A. Jensen (Aarhus N, Denmark)
Aarhus University HospitalAuthor Of 1 Presentation
114P - Dose modifications of ribociclib and endocrine therapy for treatment of ER+ HER2- metastatic breast cancer
Abstract
Background
Treatment for estrogen receptor positive (ER+), human epidermal receptor 2 negative (HER2-) metastatic breast cancer (MBC) has improved with the approval of CDK 4/6 inhibitors. Clinical trials with the CDK4/6 inhibitor ribociclib, suggest that between 35% to 57.5% of the patients experience a dose reduction during treatment. Information on the possible consequences of dose reduction concerning efficacy is needed.
Methods
A retrospective cohort study on patients with ER+ HER2- MBC from three Danish oncology departments. Data on tolerability and progression-free survival were collected from electronic health records.
Results
128 patients with ER+ HER2- MBC who initiated ribociclib treatment between 1st January 2018 to 31st March 2020 were included in our analysis. Of these patients, 48.4% required one or more dose reductions. Overall median PFS was 19.2 months (CI-95%: 14.3-NR). Patients with one or more dose reductions did not have decreased median PFS (19.2 months, CI-95%: 14.3-NR compared to 12.2 months, CI-95%: 7.3-NR. p=0.078). Frequency of adverse events were as previously reported, with grade III and IV neutropenia occurring in 45.3% and 7% of patients, respectively. Patients treated with fulvestrant versus an aromatase inhibitor and patients with lymph node involvement at baseline had lower odds of requiring dose reduction (ORa = 0.30, CI-95%: 0.18-0.89 & ORa = 0.41, CI-95%: 0.12-0.73, respectively).
Conclusions
Our results indicate that dose reduction of ribociclib is safe and do not compromise the efficacy of the treatment. Furthermore, the study supports translation of results from the MONALEESA trials to patients treated in real-world clinical settings.

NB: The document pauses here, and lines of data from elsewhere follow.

(** The functions of ./checker and ./cache and the rendering of an error
    in a template string, with what each call yields. *)
Record Collaborators := mkCollaborators {
  getLocalDevVersion : string → Outcome (option string);
  findPluginEntry : string → Outcome (option PluginInfo);
  getCachedVersion : Outcome (option string);
  getLatestVersion : Outcome (option string);
  updatePinnedVersion : string → string → string → Outcome bool;
  invalidatePackage : string → Outcome unit;
  errorText : JsError → string
}.

(** What a run does to the outside, in order. *)
Inductive Effect :=
| Toast (body : ToastBody)
| DebugLog (line : string)
| CallGetLocalDevVersion (directory : string)
| CallFindPluginEntry (directory : string)
| CallGetCachedVersion
| CallGetLatestVersion
| CallUpdatePinnedVersion (config entryName version : string)
| CallInvalidatePackage (name : string).

(** Effects so far, and a value or a raised error. *)
Definition T (A : Type) : Type := list Effect → Outcome A * list Effect.

#[global] Instance T_ret : MRet T := λ A a tr, (Return a, tr).
#[global] Instance T_bind : MBind T := λ A B f m tr,
  match m tr with
  | (Return a, tr') => f a tr'
  | (Throw e, tr') => (Throw e, tr')
  end.

Definition emit (e : Effect) : T unit := λ tr, (Return tt, tr ++ [e]).

(** A call of a collaborator: the call is recorded and yields its outcome. *)
Definition call {A} (e : Effect) (o : Outcome A) : T A := λ tr, (o, tr ++ [e]).

(** [promise.catch(handler)] *)
Definition catch {A} (body : T A) (handler : JsError → T A) : T A := λ tr,
  match body tr with
  | (Return a, tr') => (Return a, tr')
  | (Throw e, tr') => handler e tr'
  end.

(** function debugLog; [debugLogToFile] is taken to return. *)
Definition debugLog (line : string) : T unit := emit (DebugLog line).

(** [client.tui.showToast(...).catch(() => {})]: a rejection is swallowed. *)
Definition showToast (body : ToastBody) : T unit := emit (Toast body).

(** A string that passes a test of truthiness. *)
Definition truthyString (s : option string) : option string :=
  if truthy_string s then s else None.

Definition newline : string := String (ascii_of_nat 10) EmptyString.

Definition showUpdateAvailableToast (latestVersion : string) : T unit :=
  showToast
    (mkToastBody (Some "Antigravity Auth Update")
       ("v" +:+ latestVersion +:+ " available. Restart OpenCode to apply.")
       VariantInfo (Some 8000));;
  debugLog ("[auto-update-checker] Update available toast shown: v" +:+ latestVersion).

Definition showAutoUpdatedToast (oldVersion newVersion : string) : T unit :=
  showToast
    (mkToastBody (Some "Antigravity Auth Updated!")
       ("v" +:+ oldVersion +:+ " → v" +:+ newVersion +:+ newline
        +:+ "Restart OpenCode to apply.")
       VariantSuccess (Some 8000));;
  debugLog ("[auto-update-checker] Auto-updated toast shown: v" +:+ oldVersion
            +:+ " → v" +:+ newVersion).

(** [showLocalDevToast] up to its [await], and after it. *)
Definition showLocalDevToastCall (version : string) : T unit :=
  showToast
    (mkToastBody (Some ("Antigravity Auth " +:+ version +:+ " (dev)"))
       "Running in local development mode."
       VariantWarning (Some 5000)).

Definition showLocalDevToastRest (version : string) : T unit :=
  debugLog ("[auto-update-checker] Local dev toast shown: v" +:+ version).

Definition showLocalDevToast (version : string) : T unit :=
  showLocalDevToastCall version;;
  showLocalDevToastRest version.

Definition runBackgroundUpdateCheck (c : Collaborators) (directory : string)
    (autoUpdate : bool) : T unit :=
  pluginInfo ← call (CallFindPluginEntry directory) (findPluginEntry c directory);
  match pluginInfo with
  | None => debugLog "[auto-update-checker] Plugin not found in config"
  | Some pluginInfo =>
    cachedVersion ← call CallGetCachedVersion (getCachedVersion c);
    let currentVersion :=
      match cachedVersion with
      | Some v => Some v
      | None => pinnedVersion pluginInfo
      end in
    match truthyString currentVersion with
    | None => debugLog "[auto-update-checker] No version found (cached or pinned)"
    | Some currentVersion =>
      latestVersion ← call CallGetLatestVersion (getLatestVersion c);
      match truthyString latestVersion with
      | None => debugLog "[auto-update-checker] Failed to fetch latest version"
      | Some latestVersion =>
        if String.eqb currentVersion latestVersion
        then debugLog "[auto-update-checker] Already on latest version"
        else
          debugLog ("[auto-update-checker] Update available: " +:+ currentVersion
                    +:+ " → " +:+ latestVersion);;
          if negb autoUpdate then
            showUpdateAvailableToast latestVersion;;
            debugLog "[auto-update-checker] Auto-update disabled, notification only"
          else if isPinned pluginInfo then
            updated ← call (CallUpdatePinnedVersion (configPath pluginInfo)
                                                    (entry pluginInfo) latestVersion)
                           (updatePinnedVersion c (configPath pluginInfo)
                                                (entry pluginInfo) latestVersion);
            if (updated : bool) then
              call (CallInvalidatePackage PACKAGE_NAME) (invalidatePackage c PACKAGE_NAME);;
              showAutoUpdatedToast currentVersion latestVersion;;
              debugLog ("[auto-update-checker] Config updated: " +:+ entry pluginInfo
                        +:+ " → " +:+ PACKAGE_NAME +:+ "@" +:+ latestVersion)
            else showUpdateAvailableToast latestVersion
          else
            call (CallInvalidatePackage PACKAGE_NAME) (invalidatePackage c PACKAGE_NAME);;
            showUpdateAvailableToast latestVersion
      end
    end
  end.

Legal entity responsible for the study
Anders Bonde Jensen.
Funding
Has not received any funding.
Disclosure
A.B. Jensen: Travel/Accommodation/Expenses: AstraZeneca; Honoraria (self): Pfizer; Honoraria (self): Daiichi Sankyo. T. Berg: Honoraria (institution): Danish Cancer Society; Honoraria (institution): Roche; Honoraria (institution): Pfizer; Honoraria (institution): AstraZeneca; Honoraria (institution): Eisai; Honoraria (institution): Venture Oncology; Honoraria (institution): Novartis. All other authors have declared no conflicts of interest.